Sumber data primer berisi pendapat masyarakat desa Karang Pulau Putri Hijau yang mengetahui, mengalami dan mengikuti ritual kematian (tahlilan). Sehingga narasumber yang dapat dikonsultasikan antara lain tokoh masyarakat dan tokoh agama, pengurus (modin), pembuat masakan, tua dan muda yang terlibat langsung dalam perayaan kematian (tahlilan) yang masih menggunakan masakan ingkung dan sego wuduk sebagai jenis sedekah wajib. Sumber data sekunder berisi referensi atau referensi yang mendukung penelitian ini, seperti data monografi desa Karang Pulau, buku-buku yang membahas simbol, merupakan buku referensi penting untuk analisis kurban ingkung dan sego wuduk dalam penyelamatan dari kematian (tahlilan), sebagai serta sumber lain bahwa tradisi Islam Jawa, khususnya dalam ritual penyelamatan.

Teknik Pengumpulan Data 1. Observasi partisifatif

Menurut Jalaludin Rakhmat dalam buku Metode Penelitian Komunikasi, observasi adalah kegiatan kita yang paling penting dan merupakan teknik penelitian ilmiah yang penting. Pengamatan ini biasa digunakan dalam penelitian metode deskriptif dan menggambarkannya secara deskriptif 152, ini adalah pengamatan langsung perayaan kematian dengan ingkung dan sego wuduk yang dipraktikkan di desa Karang Pulau kecamatan Putri Hijau.

Teknik Analisis Data

Desa Karang Pulau merupakan desa yang berada di pinggiran kecamatan Putri Hijau dengan luas kurang lebih ± 98.350. Desa Karang Pulau adalah sebuah desa di daerah pinggiran kota, secara alami mengembangkan dan memajukan pendidikan dan bekerja di sini. Berikut tabel masyarakat desa Karang Pulau yang masih belajar baik di desa Karang Pulau maupun di luar desa Karang Pulau sebagai berikut:157.
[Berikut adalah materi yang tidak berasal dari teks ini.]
(** ** The file route and its cache *)

(** C1, as the code has it: a request to the file route derives its cache
    path from the base name of the requested path and always issues exactly
    one remote fetch, whether or not that entry is already in the cache; when
    the fetch and the write succeed, the entry holds the fetched bytes and
    these are the bytes served.  Two requests for one file make two remote
    calls, and serve the same bytes when the remote sends the same body
    twice. *)
Theorem C1_fetch_always_then_write (out : Outside)
    (owner repo branch file_path : string) (w : World) :
  let audio_url :=
    GITHUB_RAW_BASE_URL owner repo branch (lstrip slash file_path) in
  let key := "audio_cache/" +:+ basename file_path in
  let n := length (requested w) in
  let first := serve (get_audio_file out owner repo branch file_path) w in
  let second :=
    serve (get_audio_file out owner repo branch file_path) (fst first) in
  requested (fst first) = requested w ++ [audio_url]
  /\ requested (fst second) = requested w ++ [audio_url; audio_url]
  /\ (forall r1,
        requests_get out n audio_url = inr r1 ->
        raise_for_status r1 = None ->
        open_wb out key = None ->
        fs (fst first) = <[key := content r1]> (fs w)
        /\ snd first = inr (200, Bytes (content r1))
        /\ forall r2,
             requests_get out (S n) audio_url = inr r2 ->
             raise_for_status r2 = None ->
             content r2 = content r1 ->
             snd second = snd first).
Proof.
  intros audio_url key n first second.
  assert (Hfirst : requested (fst first) = requested w ++ [audio_url]).
  { subst first. rewrite serve_get_audio_file_cases. fold audio_url key n.
    destruct (requests_get out n audio_url) as [?|r]; [reflexivity|].
    destruct (raise_for_status r); [reflexivity|].
    destruct (open_wb out key) as [[|]|]; reflexivity. }
  assert (Hsecond : requested (fst second)
                    = requested (fst first) ++ [audio_url]).
  { subst second. rewrite serve_get_audio_file_cases. fold audio_url key.
    destruct (requests_get out _ audio_url) as [?|r]; [reflexivity|].
    destruct (raise_for_status r); [reflexivity|].
    destruct (open_wb out key) as [[|]|]; reflexivity. }
  split; [exact Hfirst|]. split.
  { rewrite Hsecond, Hfirst, <- app_assoc. reflexivity. }
  intros r1 Hget1 Hok1 Hopen.
  assert (Heq : first = (mkWorld (<[key := content r1]> (fs w))
                           (requested w ++ [audio_url]),
                         inr (200, Bytes (content r1)))).
  { subst first. rewrite serve_get_audio_file_cases. fold audio_url key n.
    rewrite Hget1, Hok1, Hopen. reflexivity. }
  split; [rewrite Heq; reflexivity|]. split; [rewrite Heq; reflexivity|].
  intros r2 Hget2 Hok2 Hsame.
  subst second. rewrite serve_get_audio_file_cases. fold audio_url key.
  rewrite Heq. cbn [fst snd fs requested].
  rewrite requested_after_one. fold n.
  rewrite Hget2, Hok2, Hopen, Hsame. reflexivity.
Qed.
(** [SnapshotAt] retrieves the infrastructure state at a given time. *)
Definition SnapshotAt (target : Time) (repo : git.Repository)
    : exit (option ResourceSnapshot * option git.error) * git.Repository :=
  match versioner.FindCommitByTime fault format_RFC3339 target repo with
  | (_, Some err) =>
      (Return (None, Some ("failed to find snapshot at " +:+ format_RFC3339 target +:+
                           ": " +:+ err)), repo)
  | (commitHash, None) => SnapshotByCommit commitHash repo
  end.

(** [CompareTimeRange] compares infrastructure state between two points
    in time.  A nil snapshot returned without an error is handed on as it
    is. *)
Definition CompareTimeRange (from to : Time) (repo : git.Repository)
    : exit ((option ResourceSnapshot * option ResourceSnapshot) * option git.error)
      * git.Repository :=
  match SnapshotAt from repo with
  | (Panic msg, repo) => (Panic msg, repo)
  | (Return (_, Some err), repo) =>
      (Return ((None, None), Some ("failed to get snapshot at 'from' time: " +:+ err)),
       repo)
  | (Return (fromSnapshot, None), repo) =>
    match SnapshotAt to repo with
    | (Panic msg, repo) => (Panic msg, repo)
    | (Return (_, Some err), repo) =>
        (Return ((None, None), Some ("failed to get snapshot at 'to' time: " +:+ err)),
         repo)
    | (Return (toSnapshot, None), repo) =>
        (Return ((fromSnapshot, toSnapshot), None), repo)
    end
  end.

(** [ListResources] returns all resources at a given time matching
    optional filters.  Reading the resources of a nil snapshot panics. *)
Definition ListResources (target : Time) (kind namespace : string)
    (repo : git.Repository)
    : exit (list Resource * option git.error) * git.Repository :=
  match SnapshotAt target repo with
  | (Panic msg, repo) => (Panic msg, repo)
  | (Return (_, Some err), repo) => (Return ([], Some err), repo)
  | (Return (None, None), repo) => (Panic "nil pointer dereference", repo)
  | (Return (Some snapshot, None), repo) =>
      (Return (foldl (λ filtered res,
                 if bool_decide (kind ≠ "") && bool_decide (Kind res ≠ kind)
                 then filtered
                 else if bool_decide (namespace ≠ "")
                         && bool_decide (Namespace res ≠ namespace)
                 then filtered
                 else filtered ++ [res]) [] (Resources snapshot), None), repo)
  end.

End Engine.
End timetravel.

(** ** The directory tree under the output directory (package os)

    A path below the output directory is the list of its elements. *)

Module os.

Definition error := string.

Inductive Node : Type :=
  | File (data : string)
  | Dir (entries : gmap string Node).

(** The calls that can report an I/O failure, with what they act on. *)
Inductive Op :=
  | OpMkdirAll (path : list string)
  | OpReadDir
  | OpRemoveAll (name : string)
  | OpWriteFile (path : list string).

Section Calls.
Variable fault : Op → option error.

(** [os.MkdirAll] of the output directory itself: what is there stays,
    a missing directory is made, a file in its place is an error. *)
Definition MkdirAll_root (root : option Node) : error + gmap string Node :=
  match fault (OpMkdirAll []) with
  | Some e => inl e
  | None =>
    match root with
    | None => inr ∅
    | Some (Dir entries) => inr entries
    | Some (File _) => inl "not a directory"
    end
  end.

(** [os.ReadDir]: the names of the entries, sorted by filename. *)
Definition ReadDir (entries : gmap string Node) : error + list string :=
  match fault OpReadDir with
  | Some e => inl e
  | None => inr (merge_sort String.le (elements (dom entries)))
  end.

(** [os.RemoveAll] of an entry of the directory, with all it holds. *)
Definition RemoveAll (name : string) (entries : gmap string Node)
    : error + gmap string Node :=
  match fault (OpRemoveAll name) with
  | Some e => inl e
  | None => inr (delete name entries)
  end.

Fixpoint mkdir_all (path : list string) (entries : gmap string Node)
    : error + gmap string Node :=
  match path with
  | [] => inr entries
  | name :: rest =>
    match entries !! name with
    | Some (File _) => inl "not a directory"
    | Some (Dir sub) =>
        match mkdir_all rest sub with
        | inl e => inl e
        | inr sub => inr (<[name := Dir sub]> entries)
        end
    | None =>
        match mkdir_all rest ∅ with
        | inl e => inl e
        | inr sub => inr (<[name := Dir sub]> entries)
        end
    end
  end.

(** [os.MkdirAll] of a directory below the output directory. *)
Definition MkdirAll (path : list string) (entries : gmap string Node)
    : error + gmap string Node :=
  match fault (OpMkdirAll path) with
  | Some e => inl e
  | None => mkdir_all path entries
  end.

Fixpoint write_file (path : list string) (data : string) (entries : gmap string Node)
    : error + gmap string Node :=
  match path with
  | [] => inl "is a directory"
  | [name] =>
    match entries !! name with
    | Some (Dir _) => inl "is a directory"
    | _ => inr (<[name := File data]> entries)
    end
  | name :: rest =>
    match entries !! name with
    | Some (Dir sub) =>
        match write_file rest data sub with
        | inl e => inl e
        | inr sub => inr (<[name := Dir sub]> entries)
        end
    | _ => inl "no such file or directory"
    end
  end.

(** [os.WriteFile]: the file is made or overwritten; the directory that
    holds it must exist. *)
Definition WriteFile (path : list string) (data : string) (entries : gmap string Node)
    : error + gmap string Node :=
  match fault (OpWriteFile path) with
  | Some e => inl e
  | None => write_file path data entries
  end.
End Calls.
End os.

Module filepath.
Definition is_digit (c : ascii) : bool :=
  let n := nat_of_ascii c in (48 <=? n)%nat && (n <=? 57)%nat.

(** The digits of an [int] literal: single underscores may separate digits.
    [prev] tells whether the character before was a digit. *)
Fixpoint int_digits (acc : Z) (prev : bool) (s : string) : option Z :=
  match s with
  | EmptyString => if prev then Some acc else None
  | String c r =>
      if is_digit c then int_digits (10 * acc + (Z.of_nat (nat_of_ascii c) - 48)) true r
      else if Ascii.eqb c "_" && prev then int_digits acc false r
      else None
  end.

(** [int(s)] for a text: white space around is dropped, a sign may lead.
    The digits are the ASCII digits. *)
Definition py_int (s : string) : res Z :=
  let body := strip s in
  let parsed :=
    match body with
    | String "+" r => int_digits 0 false r
    | String "-" r => Z.opp <$> int_digits 0 false r
    | _ => int_digits 0 false body
    end in
  match parsed with
  | Some n => Ok n
  | None => Raise ValueError
  end.

End Py.

Import Py.

Notation "'try!' x ':=' m 'in' k" := (Py.bind m (fun x => k))
(at level 10, x name, m at level 100, k at level 200).

(* ===================================================================== *)
(** ** modules/llm_processor.py *)
(* ===================================================================== *)

Module LLMProcessor.

(** The prompt of [extract_meeting_details], an f-string with one hole;
    every line of the template is indented by eight spaces. *)
Definition meeting_prompt (email_content : string) : string :=
  String.concat nl
    [ EmptyString;
      "        Email: " +:+ email_content;
      "        ";
      "        Extract the following meeting details from this email:";
      "        - Date (YYYY-MM-DD format)";
      "        - Time (HH:MM format, specify timezone if mentioned)";
      "        - Duration (in minutes)";
      "        - Title or Subject";
      "        - Participants (comma-separated list)";
      "        - Location (physical or virtual)";
      "        ";
      "        Format your response as:";
      "        Date: [date]";
      "        Time: [time]";
      "        Duration: [duration]";
      "        Title: [title]";
      "        Participants: [participants]";
      "        Location: [location]";
      "        " ].

(** One turn of the loop over the lines:
    [if ':' in line: key, value = line.split(':', 1); d[key.strip()] = value.strip()] *)
Definition parse_line (meeting_details : gmap string string) (line : string)
  : res (gmap string string) :=
  if contains ":" line then
    try! kv := unpack2 (split1 ":" line) in
    Ok (<[strip (fst kv) := strip (snd kv)]> meeting_details)
  else Ok meeting_details.

Fixpoint parse_lines (meeting_details : gmap string string) (lines : list string)
  : res (gmap string string) :=
  match lines with
  | [] => Ok meeting_details
  | line :: rest =>
      try! d := parse_line meeting_details line in
      parse_lines d rest
  end.

(** The parsing half of [extract_meeting_details], from the generated text. *)
Definition parse_meeting_details (result : string) : res (gmap string string) :=
  parse_lines ∅ (split "010" (strip result)).

(** [extract_meeting_details]; [generate_text] is the model capability. *)
Definition extract_meeting_details (generate_text : string -> string)
    (email_content : string) : res (gmap string string) :=
  parse_meeting_details (generate_text (meeting_prompt email_content)).

(** [generate_text]; [pipe] gives the ['generated_text'] of the first result
    of the pipeline for a prompt. *)
Definition generate_text (pipe : string -> string) (prompt : string) : string :=
  strip (remove_all prompt (pipe prompt)).

(** The prompt of [classify_email]. *)
Definition classify_prompt (email_content : string) : string :=
  String.concat nl
    [ EmptyString;
      "        Email: " +:+ email_content;
      "        ";
      "        Classify this email into one of the following categories:";
      "        1. Meeting Request - Requires scheduling";
      "        2. Question - Requires information";
      "        3. Task - Requires an action";
      "        4. FYI - Just informational";
      "        ";
      "        Category and explanation:";
      "        " ].

(** [classify_email] *)
Definition classify_email (pipe : string -> string) (email_content : string)
  : string :=
  generate_text pipe (classify_prompt email_content).

(** The prompt of [summarize_email]. *)
Definition summarize_prompt (email_content : string) : string :=
  String.concat nl
    [ EmptyString;
      "        Email: " +:+ email_content;
      "        ";
      "        Provide a concise summary of this email in 1-2 sentences:";
      "        " ].
(** * Similar-products ranking engine: a shallow embedding

    Embeds [app/services/product_similarity.py] (tokenizer, Jaccard and BM25
    name scorers, price tiers, composite score) and the ranking method
    [SimilarProductsService.find_similar_products] of
    [app/services/similar_products_service.py].  Around them it embeds
    the orchestration: [enrich_profile] and [cleanup_profile] of the same
    service, [update_profile_properties], [add_similar_products] and
    [remove_similar_products] of [app/clients/klaviyo_client.py], and
    [validate_webhook_secret] of [app/utils/validators.py].

    Conventions of the embedding
    - Python [float] is idealised as a real number ([R]); rounding is not
      modelled.  [int] is [Z].
    - Python [str] is [string]; the character classes of the regular
      expressions ([\d], [\s], [\w]) and [str.lower] are their restrictions
      to ASCII.
    - [Set[str]] is [gset string], [Dict[str, float]] is [gmap string R],
      [Counter] is [gmap string nat] with absent keys counting 0.
    - Raising is explicit: a computation that may raise returns [result].
      Division raises [ZeroDivisionError] on a zero divisor, [math.log]
      raises [ValueError] outside its domain.
    - Logging calls are omitted: they do not influence returned values.
    - Above the scoring layer a computation returns [io]: the requests it
      issues to change the remote state, and its value or exception.
      Values of JSON documents are [json]. *)

From Stdlib Require Import Reals Lra Lia ZArith String Ascii List.
From Stdlib Require Import Sorting.Sorted Sorting.Permutation.
From stdpp Require Import gmap strings list fin_maps.

Local Open Scope string_scope.

(** ** Exceptions and the error monad *)

Inductive exn : Type :=
| ZeroDivisionError
| ValueError
| EcommerceAPIError (msg : string).

Inductive result (A : Type) : Type :=
| Ok (a : A)
| Raise (e : exn).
Setelah mengetahui sejarah desa Karang Pulau seperti yang telah dipaparkan di atas, maka perlu diketahui mengapa peneliti memilih lokasi desa ini sebagai tempat penelitian karena desa Karang Pulau merupakan desa paling ujung kecamatan Putri Hijau yang masih membawa keluar tradisi merayakan kematian (tahlilan) menggunakan ingkung dan sego wuduk, yang diyakini sebagai mangkuk simbol penyucian bagi orang yang telah meninggal.

Tabel 4.2 Batas Wilayah 2. Kondisi Kependudukan
Tabel 4.2 Batas Wilayah 2. Kondisi Kependudukan

Data Informan

Pak Wandi Ismoko adalah seorang kepala desa yang berusia 45 tahun. Beliau adalah seorang kepala desa yang aktif melakukan hajatan adat, namun Pak Wandi Ismoko sering mengikuti acara adat kemeriahan di seluruh desa. Dan dia mengerti arti simbol tradisional. Ibu Ngatini adalah seorang ibu rumah tangga berusia 48 tahun, memiliki dua anak laki-laki. Agus Sarno adalah seorang pemuda berusia 45 tahun. Dia adalah seorang pemuda yang aktif dalam pertunjukan tradisi penebusan, tetapi Agus Sarno sering mengikuti tradisi penebusan yang bernuansa Islam dan memilikinya.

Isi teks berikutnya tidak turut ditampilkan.